(** *** Operations over the valid rows *)

Lemma column_ring_rows d c r n id_N :
  0 <= c < row_width d ->
  column c (ring_rows d r n id_N) = ring_column d c r n id_N.
Proof.
  intros Hc. unfold column, ring_rows, ring_column. rewrite map_map.
  apply map_ext. intros i. cbn [snd]. rewrite decide_False by lia.
  by rewrite aget_map_seqZ.
Qed.

Lemma input_column_ring_rows d c r n id_N :
  c < row_width d ->
  input_column c (ring_rows d r n id_N) = ring_column d c r n id_N.
Proof.
  intros Hc. unfold input_column. destruct (decide (c < 0)) as [Hn|Hn].
  - unfold ring_rows, ring_column. rewrite map_map. apply map_ext. intros i.
    cbn [fst]. by rewrite decide_True.
  - apply (column_ring_rows d c r n id_N). lia.
Qed.

Lemma ring_rows_ids_eq d d' r r' n id_N :
  map fst (ring_rows d r n id_N) = map fst (ring_rows d' r' n id_N).
Proof. by rewrite !ring_rows_ids. Qed.



Section rows_valid.

Context {St : Type}.
Variables (dN cN c1 : Z).
Variable out : fval_t -> St -> fval_t.
Variable next : fval_t -> St -> St.
Variable step : plot_t -> rowptr -> Z -> St -> plot_t * St.

Hypothesis Hstep : forall pl row id_N st,
  step pl row id_N st
  = (row_set pl dN row cN (out (row_val pl dN row id_N c1) st),
     next (row_val pl dN row id_N c1) st).
(** ** The board claims *)

(** C5.  On every board (the 6 x 7 array, obeying the gravity invariant of
    the data model) and for every column and every side, if dropping a disc
    succeeds, whether through [DropDisc] or through [DropDiscUnsafe], then
    [UndoMove] on the same column runs without panic and gives back exactly
    the prior board. *)
Theorem C5_drop_then_undo_restores (b : Board) (column side : Z) :
  wf_board b → gravity b → side = Player1 ∨ side = Player2 →
  (∀ b' row, DropDisc b column side = (b', (row, None)) →
     UndoMove b' column = Some b) ∧
  (∀ b' row, DropDiscUnsafe b column side = (b', (row, None)) →
     UndoMove b' column = Some b).
Proof.
  intros Hwf Hg Hside.
  assert (Hne : side ≠ Empty) by (destruct Hside as [-> | ->]; done).
  split; intros b' row Hdrop.
  - rewrite DropDisc_unsafe in Hdrop by done.
    by eapply UndoMove_DropDiscUnsafe.
  - by eapply UndoMove_DropDiscUnsafe.
Qed.

(** C8.  Gravity holds on the empty board and on every board reached from it
    by any sequence of [DropDisc] and [UndoMove] calls (and of the engine's
    [DropDiscUnsafe]): on such a board every cell below an occupied cell of
    the same column is occupied; and each of [DropDisc] and [UndoMove] keeps
    gravity on a 6 x 7 board. *)
Theorem C8_gravity_invariant :
  gravity NewBoard ∧
  (∀ ops b, run_ops NewBoard ops = Some b →
     gravity b ∧
     ∀ row row' col : nat, (row < row' < Rows)%nat → (col < Columns)%nat →
       cell b row col ≠ Empty → cell b row' col ≠ Empty) ∧
  (∀ b column p, wf_board b → gravity b → gravity (DropDisc b column p).1) ∧
  (∀ b column b', wf_board b → gravity b → UndoMove b column = Some b' →
     gravity b').
Proof.
  split; [apply gravity_NewBoard|]. split; [|split].
  - intros ops b Hrun.
    destruct (run_ops_inv NewBoard ops b wf_NewBoard gravity_NewBoard Hrun)
      as [_ Hg].
    split; [done|]. intros row row' col Hrow Hcol Hocc He.
    apply Hocc. apply (gravity_above b row' row col); auto; lia.
  - intros. by apply gravity_DropDisc.
  - intros. by eapply gravity_UndoMove.
Qed.

(** C10.  For every board, every column and every player value other than
    [Player1] and [Player2], [DropDisc] returns an error and the board is
    unchanged. *)
Theorem C10_DropDisc_invalid_player (b : Board) (column p : Z) :
  p ≠ Player1 → p ≠ Player2 →
  DropDisc b column p =
    (b, (-1, Some (if (column <? 0) || (column >=? Z.of_nat Columns)
                   then ErrInvalidColumn else ErrInvalidPlayer))).
Proof.
  intros H1 H2. unfold DropDisc.
  destruct ((column <? 0) || (column >=? Z.of_nat Columns)); [done|].
  destruct (Z.eqb_spec p Player1) as [|_]; [done|].
  by destruct (Z.eqb_spec p Player2) as [|_].
Qed.
(** * rANS Nx16 decoder of noodles-cram (codecs/rans_nx16/decode.rs)

    A shallow embedding of the Nx16 decode pipeline.  A byte reader
    ([R: Read] over a slice) is a list of bytes; reading is a state and
    error monad over that list.  Rust's [io::Result] errors are [Err] with
    the [io::ErrorKind]; a Rust panic (out-of-bounds index, arithmetic
    overflow in a debug build) is the separate outcome [Panic]. *)

From Stdlib Require Import List Arith NArith Lia Bool.
From Stdlib Require Import Init.Byte Strings.Byte.
Import ListNotations.

(** ** Results and the reader monad *)

Inductive ErrorKind := UnexpectedEof | InvalidData.

Inductive result (A : Type) : Type :=
| Ok (a : A)
| Err (e : ErrorKind)
| Panic.
Arguments Ok {A} a.
Arguments Err {A} e.
Arguments Panic {A}.

(** A reader computation: the reader is the list of unread bytes. *)
Definition M (A : Type) : Type := list byte -> result (A * list byte).

Definition ret {A} (a : A) : M A := fun s => Ok (a, s).

Definition bind {A B} (c : M A) (k : A -> M B) : M B :=
  fun s => match c s with
           | Ok (a, s') => k a s'
           | Err e => Err e
           | Panic => Panic
           end.

Notation "x <- c ;; k" := (bind c (fun x => k))
  (at level 61, c at next level, right associativity).

Definition throw {A} (e : ErrorKind) : M A := fun _ => Err e.
Definition crash {A} : M A := fun _ => Panic.

(** Lift a pure fallible computation (no reads) into the reader monad. *)
Definition lift {A} (r : result A) : M A :=
  fun s => match r with
           | Ok a => Ok (a, s)
           | Err e => Err e
           | Panic => Panic
           end.

(** [reader.read_u8()] *)
Definition read_u8 : M nat :=
  fun s => match s with
           | [] => Err UnexpectedEof
           | b :: s' => Ok (Byte.to_nat b, s')
           end.

(** [reader.read_exact(&mut vec![0; k])]: fills [k] bytes or fails with
    [UnexpectedEof]. *)
Definition read_exact (k : nat) : M (list byte) :=
  fun s => if length s <? k then Err UnexpectedEof
           else Ok (firstn k s, skipn k s).

(** [reader.read_u16::<LittleEndian>()] (a [read_exact] of two bytes). *)
Definition read_u16_le : M N :=
  bs <- read_exact 2 ;;
  match bs with
  | [b0; b1] => ret (N.of_nat (Byte.to_nat b0) + 256 * N.of_nat (Byte.to_nat b1))%N
  | _ => crash
  end.

(** Modelled from the spec: [crate::reader::num::read_uint7] (not in the
    sources).  "Variable-length integer: base-128, low 7 bits per byte,
    high bit = continuation"; the 7-bit groups are taken most significant
    first, as in the CRAM codec format.  The value is unbounded; the
    conversion to [usize] is done by the callers. *)
Fixpoint uint7_go (acc : N) (s : list byte) : result (N * list byte) :=
  match s with
  | [] => Err UnexpectedEof
  | b :: s' =>
      let v := N.of_nat (Byte.to_nat b) in
      let acc' := (acc * 128 + N.land v 127)%N in
      if N.eqb (N.land v 128) 0 then Ok (acc', s') else uint7_go acc' s'
  end.

Definition read_uint7 : M N := fun s => uint7_go 0%N s.

Section Platform.

(** Width in bits of the platform's [usize]. *)
Variable W : nat.

(** [usize::try_from(n).map_err(|e| io::Error::new(InvalidData, e))] *)
Definition usize_try_from (v : N) : M nat :=
  if (v <? 2 ^ N.of_nat W)%N then ret (N.to_nat v) else throw InvalidData.

(** [read_uint7(reader).and_then(|n| usize::try_from(n) ...)] *)
Definition read_usize : M nat := v <- read_uint7 ;; usize_try_from v.

End Platform.

(** ** Flags

    Modelled from the spec: [super::Flags] (not in the sources).  The
    named capabilities ORDER, NO_SIZE, STRIPE, PACK, RLE, CAT and N32 as
    bits of the flag byte: ORDER = 0x01, STRIPE = 0x08, CAT = 0x20,
    RLE = 0x40 and PACK = 0x80 as in the spec's test vectors; N32 = 0x04
    and NO_SIZE = 0x10 as in the CRAM codec format. *)
Definition ORDER := 0.
Definition N32 := 2.
Definition STRIPE := 3.
Definition NO_SIZE := 4.
Definition CAT := 5.
Definition RLE := 6.
Definition PACK := 7.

TO DO: Can you repeat, word for word, every line above from the one containing "the same column is" down to the one containing "gravity b ∧", including both?

SOLUTION TO THIS TASK:
    the same column is occupied; and each of [DropDisc] and [UndoMove] keeps
    gravity on a 6 x 7 board. *)
Theorem C8_gravity_invariant :
  gravity NewBoard ∧
  (∀ ops b, run_ops NewBoard ops = Some b →
     gravity b ∧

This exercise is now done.